Activity: The lines below starting at the line containing "only arises outside" and ending at the line containing "there is reported" are to be repeated exactly, with both ends kept and nothing else added.

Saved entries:
• • • •

(** * Network traffic dashboard: [create_visualization]

    A shallow embedding of [tool-network-dashboard/visualizations.py].

    The function receives a pandas [DataFrame], coerces its [timestamp]
    column in place, and issues a sequence of streamlit calls.  The
    embedding keeps the three things the function touches:

    - the table, as a list of rows, each a finite map from column names to
      cells, together with the list of column labels;
    - the streamlit session, as the list of calls made so far;
    - exceptions, as values of type [exn] that either get caught by the
      [try] block or leave the function.

    Library behaviour (pandas aggregations, plotly figure constructors) is
    written out as executable functions on these data.  Numeric cells are
    integers; the per-protocol mean is computed in binary64, as the library
    does, on the kernel's floating-point numbers. *)

From Stdlib Require Import Floats.
From Stdlib Require Import ZArith QArith Qround Qabs Lqa Sorting.Sorted Sorting.Permutation.
From Stdlib Require Import Strings.String Strings.Ascii DecimalString.
From Stdlib Require Import Structures.OrderedTypeEx.
From stdpp Require Import base decidable option list sorting gmap strings.

#[local] Set Warnings "-clear-no-such-hyp".
Local Open Scope Z_scope.

(** ** Cells, rows and tables *)

(** A cell of the table.  [VNull] stands for every missing marker of
    pandas ([None], [NaN], [NaT]); [VTime ns] is a [Timestamp], held as
    nanoseconds since the epoch as in [datetime64[ns]]. *)
Inductive value : Type :=
| VInt (z : Z)
| VStr (s : string)
| VNull
| VTime (ns : Z).

#[global] Instance value_eq_dec : EqDecision value.
Proof. solve_decision. Defined.

Definition notna (v : value) : bool :=
  match v with VNull => false | _ => true end.

(** A row maps column labels to cells; a label with no entry reads as a
    missing cell. *)
Record DataFrame : Type := mkDataFrame {
  columns : list string;
  rows : list (gmap string value)
}.

Definition cell (c : string) (r : gmap string value) : value :=
  default VNull (r !! c).

(** [df.empty]: true when either axis has length zero. *)
Definition df_empty (df : DataFrame) : bool :=
  bool_decide (columns df = []) || bool_decide (rows df = []).

Inductive exn : Type :=
| KeyError (key : string)
| TypeError.

(** [str(e)]: a [KeyError] prints the repr of its key.  (A [TypeError]
    only arises outside the [try] block, so its text is never shown.) *)
Definition exn_str (e : exn) : string :=
  match e with
  | KeyError k => "'" +:+ k +:+ "'"
  | TypeError => "unsupported operand type"
  end.

(** [df[c]] *)
Definition getitem (df : DataFrame) (c : string) : exn + list value :=
  if decide (c ∈ columns df) then inr (cell c <$> rows df)
  else inl (KeyError c).

(** [df.groupby(..)[c]]: a column of a grouped frame; a label that is not
    there is reported in the library's own words. *)
Definition groupby_getitem (df : DataFrame) (c : string) : exn + list value :=
  if decide (c ∈ columns df) then inr (cell c <$> rows df)
  else inl (KeyError ("Column not found: " +:+ c)).

(** [df[c] = vals], for a column of the frame's own length. *)
Definition setitem (df : DataFrame) (c : string) (vals : list value) : DataFrame :=
  {| columns := if decide (c ∈ columns df) then columns df else columns df ++ [c];
     rows := zip_with (fun r v => <[c := v]> r) (rows df) vals |}.

(** [df.dropna(subset=[c], inplace=True)] *)
Definition dropna (df : DataFrame) (c : string) : DataFrame :=
  {| columns := columns df;
     rows := List.filter (fun r => notna (cell c r)) (rows df) |}.

(** ** Timestamp conversion *)

Definition ns_per_s : Z := 1000000000.
Definition Timestamp_min : Z := -9223372036854775807.
Definition Timestamp_max : Z := 9223372036854775807.

Section Conversion.

(** How the library reads a text cell as a point in time ([None] when it
    cannot).  This depends on the pandas version and is left open. *)
Variable parse_str : string -> option Z.

(** One element of [pd.to_datetime(_, unit='s', errors='coerce')]:
    [None] is [NaT]. *)
Definition to_datetime_s (v : value) : option Z :=
  match v with
  | VInt z =>
      let ns := z * ns_per_s in
      if (Timestamp_min <=? ns) && (ns <=? Timestamp_max) then Some ns else None
  | VStr s => parse_str s
  | VNull => None
  | VTime ns => Some ns
  end.

Definition of_datetime (o : option Z) : value :=
  match o with Some ns => VTime ns | None => VNull end.

Definition to_datetime (col : list value) : list value :=
  (fun v => of_datetime (to_datetime_s v)) <$> col.

End Conversion.

(** [Series.dt.floor('s')] on one element. *)
Definition dt_floor_s (v : value) : value :=
  match v with
  | VTime ns => VTime (ns `div` ns_per_s * ns_per_s)
  | _ => VNull
  end.

(** ** Aggregations *)

(** Ordering of group keys.  Keys of one type compare as in Python; across
    types numbers come first and text last (a table of packet records has
    keys of one type per column, so the order across types is a convention
    of this embedding). *)
Definition value_compare (a b : value) : comparison :=
  match a, b with
  | VInt x, VInt y => Z.compare x y
  | VInt _, _ => Lt
  | VTime _, VInt _ => Gt
  | VTime x, VTime y => Z.compare x y
  | VTime _, _ => Lt
  | VStr _, (VInt _ | VTime _) => Gt
  | VStr x, VStr y => String.compare x y
  | VStr _, VNull => Lt
  | VNull, VNull => Eq
  | VNull, _ => Gt
  end.

Definition value_leb (a b : value) : bool :=
  match value_compare a b with Gt => false | _ => true end.

Definition value_lt (a b : value) : Prop := value_compare a b = Lt.

Section Sorting.
Context {A : Type} (leb : A -> A -> bool).

(** Stable insertion: [x] goes in front of the first element it does not
    exceed. *)
Fixpoint insert_sorted (x : A) (l : list A) : list A :=
  match l with
  | [] => [x]
  | y :: l' => if leb x y then x :: y :: l' else y :: insert_sorted x l'
  end.

Fixpoint isort (l : list A) : list A :=
  match l with
  | [] => []
  | x :: l' => insert_sorted x (isort l')
  end.
End Sorting.

Section Grouping.
Context {A : Type}.

(** Append [x] to the group of [k], opening a new group at the end when
    [k] has not been seen. *)
Fixpoint add_to_group (k : value) (x : A) (gs : list (value * list A))
  : list (value * list A) :=
  match gs with
  | [] => [(k, [x])]
  | (k', xs) :: gs' =>
      if decide (k = k') then (k', xs ++ [x]) :: gs'
      else (k', xs) :: add_to_group k x gs'
  end.

(** Groups in order of first appearance; rows with a missing key belong
    to no group ([dropna=True], the default). *)
Definition factorize (kvs : list (value * A)) : list (value * list A) :=
  fold_left (fun gs kv => if notna kv.1 then add_to_group kv.1 kv.2 gs else gs)
            kvs [].

(** [groupby(keys)]: groups sorted by key ([sort=True], the default). *)
Definition groupby (keys : list value) (vals : list A) : list (value * list A) :=
  isort (fun g h => value_leb g.1 h.1) (factorize (zip keys vals)).
End Grouping.

(** [groupby(keys).size().reset_index(..)] *)
Definition groupby_size (keys : list value) : list (value * nat) :=
  (fun g => (g.1, length g.2)) <$> groupby keys keys.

• • • •

Answer box:
    only arises outside the [try] block, so its text is never shown.) *)
Definition exn_str (e : exn) : string :=
  match e with
  | KeyError k => "'" +:+ k +:+ "'"
  | TypeError => "unsupported operand type"
  end.

(** [df[c]] *)
Definition getitem (df : DataFrame) (c : string) : exn + list value :=
  if decide (c ∈ columns df) then inr (cell c <$> rows df)
  else inl (KeyError c).

(** [df.groupby(..)[c]]: a column of a grouped frame; a label that is not
    there is reported in the library's own words. *)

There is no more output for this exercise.